• _Activity_:
Once the line with "(** One accepted" is found in the data, output it and each following line exactly, up to and including the line with "apply (speculation_statistics toy_target", and nothing before or after.

[Records from a dataset]

(* ===== verification/SpeculativeExamples.v ===== *)
(** * Speculation on two small models

    A target over three tokens and a draft that agrees with it on some histories
    only: blocks are accepted, rejected and replayed. *)
From S2P Require Import Prelude Float PagedKv ContinuousBatch GenerationControl Generation.
From S2P Require Import Sampling Speculative SpeculativeSpec SpeculativeGreedy.
Open Scope nat_scope.

#[local] Instance toy_exp : Exponential := λ x, if eq x zero then one else zero.

(** A generator that counts in sixteenths. *)
#[local] Instance toy_random : Randomness := {
  Rng := N;
  random n := (f64_div (f64_of_Z (Z.of_N (n mod 16))) (f64_of_Z 16), (n + 1)%N);
  seed_from_u64 n := n;
  from_entropy := 0%N;
  state_bytes := 1;
  serialize_state n := [Z.of_N n];
  deserialize_state l := match l with z :: _ => Z.to_N z | [] => 0%N end
}.

(** Logits that prefer one token of three. *)
Definition prefer (t : nat) : list f32 := map (λ i, f32_of_Z (if decide (i = t) then 5 else 1)%Z) (seq 0 3).

(** The token after a history; every [lapse]-th is another. *)
Definition toy_next (lapse : nat) (h : list Z) : nat :=
  (length h * 2 + Z.to_nat (default 0%Z (last h)) + if decide (length h mod lapse = 0) then 1 else 0) mod 3.
Definition toy_row (lapse : nat) (h : list Z) : list f32 := prefer (toy_next lapse h).

(** A model whose cache is its history and whose logits are a count of rows and
    their values. *)
Definition toy_causal (lapse : nat) : CausalModel := {|
  Cache := list Z;
  Logits := nat * list f32;
  Row := list f32;
  new_cache := [];
  try_forward_cached_last tokens cache := (inr (1, toy_row lapse (cache ++ tokens)), cache ++ tokens);
  dims l := if decide (length l.2 = l.1 * 3) then (1, l.1, 3) else (0, 0, 0);
  on_device _ := true;
  greedy_token l := argmax l.2;
  read_last_logits l := inr l.2;
  device_sync _ := inr tt
|}.

#[local] Instance toy_target : CausalModel := toy_causal 0.
#[local] Instance toy_draft : CausalModel := toy_causal 4.

Definition toy_block (lapse : nat) (tokens cache : list Z) : list f32 :=
  mjoin (map (λ n, toy_row lapse (cache ++ take n tokens)) (seq 1 (length tokens))).

Definition toy_speculative (lapse : nat) : SpeculativeModel (toy_causal lapse) :=
  Build_SpeculativeModel (toy_causal lapse) (λ cache, cache)
    (λ tokens cache, (inr (length tokens, toy_block lapse tokens cache), cache ++ tokens))
    (λ l, inr l.2) (λ r, r).
#[local] Instance toy_target_speculative : SpeculativeModel toy_target := toy_speculative 0.
#[local] Instance toy_draft_speculative : SpeculativeModel toy_draft := toy_speculative 4.

#[local] Instance toy_row_laws lapse : @RowLaws (toy_causal lapse) (toy_speculative lapse).
Proof.
  split.
  - intros [n l] r v Hd [= <-]. simpl in *. case_decide; [|discriminate]. injection Hd as -> <-. lia.
  - intros [n l] rows m v Hd [= <-]. simpl in *. case_decide; [|discriminate]. injection Hd as -> <-. lia.
Qed.
#[local] Instance toy_target_rows : RowLaws toy_target := toy_row_laws 0.
#[local] Instance toy_draft_rows : RowLaws toy_draft := toy_row_laws 4.

Definition toy_semantics (lapse : nat) : ModelSemantics (toy_causal lapse) :=
  Build_ModelSemantics (toy_causal lapse) (λ cache h, cache = h) (toy_row lapse).
#[local] Instance toy_target_semantics : ModelSemantics toy_target := toy_semantics 0.
#[local] Instance toy_draft_semantics : ModelSemantics toy_draft := toy_semantics 4.

Lemma toy_row_length lapse h : length (toy_row lapse h) = 3.
Proof. reflexivity. Qed.

Lemma toy_rows_length lapse tokens cache a n :
  length (mjoin (map (λ n, toy_row lapse (cache ++ take n tokens)) (seq a n))) = n * 3.
Proof.
  revert a. induction n as [|n IH]; intros a; [done|]. cbn [seq map]. change (mjoin (?x :: ?l)) with (x ++ mjoin l).
  rewrite length_app, toy_row_length, IH. lia.
Qed.

Lemma toy_block_length lapse tokens cache : length (toy_block lapse tokens cache) = length tokens * 3.
Proof. apply toy_rows_length. Qed.

Lemma toy_laws lapse :
  @ModelLaws (toy_causal lapse) (toy_speculative lapse) (toy_semantics lapse) 3.
Proof.
  split.
  - reflexivity.
  - by intros c h ->.
  - intros h. reflexivity.
  - intros h. simpl. unfold toy_row. assert (toy_next lapse h < 3) as Hlt by (apply Nat.mod_upper_bound; lia).
    destruct (toy_next lapse h) as [|[|[|n]]]; [eexists; vm_compute; reflexivity..|lia].
  - intros c h tokens -> Hne. do 3 eexists. split; [reflexivity|]. by split_and!.
  - intros c h tokens -> Hne. do 2 eexists. split; [reflexivity|]. split_and!; [done| |done].
    simpl. by rewrite decide_True by apply toy_block_length.
  - reflexivity.
Qed.
#[local] Instance toy_target_laws : ModelLaws toy_target 3 := toy_laws 0.
#[local] Instance toy_draft_laws : ModelLaws toy_draft 3 := toy_laws 4.

Definition toy_limits : CausalModelLimits := mk_limits 3 40.
Definition toy_prompt : list Z := [1; 2]%Z.
Definition toy_config : SpeculativeGenerationConfig := mk_speculative 9 [] 3 None.
Definition toy_control : GenerationControl := mk_control [[2; 2; 2]]%Z None.
Definition note (seen : list Z) (e : GenerationEvent) : bool * list Z := (false, seen ++ [event_token_id e]).
Definition toy_run (config : SpeculativeGenerationConfig) (control : GenerationControl) :=
  generate_causal_speculative_stream toy_target toy_draft note toy_limits toy_limits toy_prompt config control [].

(** One accepted block, one rejected, and one cut by the length limit. *)
Example speculation_exact_witness :
  (∃ r, (toy_run toy_config toy_control).1 = Ok r) ∧
  match toy_run toy_config toy_control with
  | (Ok r, cb') => valid_speculation toy_limits toy_limits toy_prompt toy_config toy_control ∧
      ∃ gen, token_ids (so_output r) = toy_prompt ++ gen ∧ generated_token_ids (so_output r) = gen ∧
        (stopped_on_eos (so_output r) = true ↔ ∃ t, so_finish_reason r = EosToken t) ∧
        length gen ≤ 9 ∧ (∀ t, t ∈ gen → in_vocabulary 3 t) ∧
        (∀ n, n < length gen → stop_of (list_to_set []) [[2; 2; 2]]%Z 9 (take n gen) = None) ∧
        match stop_of (list_to_set []) [[2; 2; 2]]%Z 9 gen with
        | Some reason => so_finish_reason r = reason
        | None => so_finish_reason r = Cancelled ∨ gen = [] ∧ so_finish_reason r = MaxNewTokens
        end ∧
        cb' = told_events note [] (events_of (list_to_set []) [[2; 2; 2]]%Z 9 gen)
  | (Err _, _) => True
  | (Panic p, _) => p = Expect ∧ sc_sampling toy_config ≠ None
  end.
Proof.
  split; [eexists; vm_compute; reflexivity|].
  apply (speculation_exact toy_target toy_draft note toy_limits toy_limits toy_prompt toy_config toy_control []);
    vm_compute; discriminate.
Defined.

Example speculation_statistics_witness :
  (∃ r, (toy_run toy_config toy_control).1 = Ok r ∧ so_stats r = mk_stats 3 8 7 1 1 3 3) ∧
  match toy_run toy_config toy_control with
  | (Ok r, _) =>
      let st := so_stats r in
      let generated := length (generated_token_ids (so_output r)) in
      st_accepted_tokens st + st_rejected_blocks st + st_bonus_tokens st = generated ∧
      generated ≤ 9 ∧
      st_accepted_tokens st ≤ st_proposed_tokens st ≤ st_rounds st * 3 ∧
      st_target_block_forwards st = st_rounds st ∧
      st_rejected_blocks st + st_bonus_tokens st ≤ st_rounds st ≤ st_rejected_blocks st + st_bonus_tokens st + 1 ∧
      st_replayed_prefix_tokens st ≤ generated
  | _ => True
  end.
Proof.
  split; [eexists; split; vm_compute; reflexivity|].
  apply (speculation_statistics toy_target toy_draft note toy_limits toy_limits toy_prompt toy_config toy_control []);
    vm_compute; discriminate.
Defined.

Example speculation_terminates_witness :
  (toy_run toy_config toy_control).1 ≠ Panic OutOfFuel ∧
  (sc_sampling toy_config = None → ∀ p, (toy_run toy_config toy_control).1 ≠ Panic p).
Proof.
  apply (speculation_terminates toy_target toy_draft note toy_limits toy_limits toy_prompt toy_config toy_control []);
    vm_compute; discriminate.
Defined.

(** A flag set after its first reading. *)
Definition raced_control : GenerationControl := mk_control [] (Some (λ clock, Nat.leb 1 clock)).

Example speculation_cancellation_race_witness :
  toy_run toy_config raced_control =
  (Ok (mk_speculative_output (mk_output toy_prompt [] false) MaxNewTokens no_stats), []).
Proof.
  apply (speculation_cancellation_race toy_target toy_draft note toy_limits toy_limits toy_prompt toy_config
    raced_control [] ∅); [vm_compute; reflexivity|]. eexists. split; [reflexivity|]. by split.
Defined.

Example greedy_speculation_is_greedy_generation_witness :
  match generate_causal_greedy_stream (H := toy_target) note toy_limits toy_prompt (ordinary toy_config) toy_control [] with
  | (Ok r, s) => ∃ stats,
      toy_run toy_config toy_control = (Ok (mk_speculative_output (output r) (finish_reason r) stats), st_cb s)
  | (Err e, _) => toy_run toy_config toy_control = (Err e, [])
  | (Panic _, _) => False
  end.
Proof.
  apply (greedy_speculation_is_greedy_generation toy_target toy_draft note toy_limits toy_limits toy_config
    toy_control toy_prompt []); try reflexivity; [vm_compute; discriminate..|].
  split_and!; [simpl; lia|vm_compute; discriminate|discriminate|simpl; lia|].
  intros t [-> |[-> |[]%elem_of_nil]%elem_of_cons]%elem_of_cons; vm_compute; by split.
Defined.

• _Output_:
(** One accepted block, one rejected, and one cut by the length limit. *)
Example speculation_exact_witness :
  (∃ r, (toy_run toy_config toy_control).1 = Ok r) ∧
  match toy_run toy_config toy_control with
  | (Ok r, cb') => valid_speculation toy_limits toy_limits toy_prompt toy_config toy_control ∧
      ∃ gen, token_ids (so_output r) = toy_prompt ++ gen ∧ generated_token_ids (so_output r) = gen ∧
        (stopped_on_eos (so_output r) = true ↔ ∃ t, so_finish_reason r = EosToken t) ∧
        length gen ≤ 9 ∧ (∀ t, t ∈ gen → in_vocabulary 3 t) ∧
        (∀ n, n < length gen → stop_of (list_to_set []) [[2; 2; 2]]%Z 9 (take n gen) = None) ∧
        match stop_of (list_to_set []) [[2; 2; 2]]%Z 9 gen with
        | Some reason => so_finish_reason r = reason
        | None => so_finish_reason r = Cancelled ∨ gen = [] ∧ so_finish_reason r = MaxNewTokens
        end ∧
        cb' = told_events note [] (events_of (list_to_set []) [[2; 2; 2]]%Z 9 gen)
  | (Err _, _) => True
  | (Panic p, _) => p = Expect ∧ sc_sampling toy_config ≠ None
  end.
Proof.
  split; [eexists; vm_compute; reflexivity|].
  apply (speculation_exact toy_target toy_draft note toy_limits toy_limits toy_prompt toy_config toy_control []);
    vm_compute; discriminate.
Defined.

Example speculation_statistics_witness :
  (∃ r, (toy_run toy_config toy_control).1 = Ok r ∧ so_stats r = mk_stats 3 8 7 1 1 3 3) ∧
  match toy_run toy_config toy_control with
  | (Ok r, _) =>
      let st := so_stats r in
      let generated := length (generated_token_ids (so_output r)) in
      st_accepted_tokens st + st_rejected_blocks st + st_bonus_tokens st = generated ∧
      generated ≤ 9 ∧
      st_accepted_tokens st ≤ st_proposed_tokens st ≤ st_rounds st * 3 ∧
      st_target_block_forwards st = st_rounds st ∧
      st_rejected_blocks st + st_bonus_tokens st ≤ st_rounds st ≤ st_rejected_blocks st + st_bonus_tokens st + 1 ∧
      st_replayed_prefix_tokens st ≤ generated
  | _ => True
  end.
Proof.
  split; [eexists; split; vm_compute; reflexivity|].
  apply (speculation_statistics toy_target toy_draft note toy_limits toy_limits toy_prompt toy_config toy_control []);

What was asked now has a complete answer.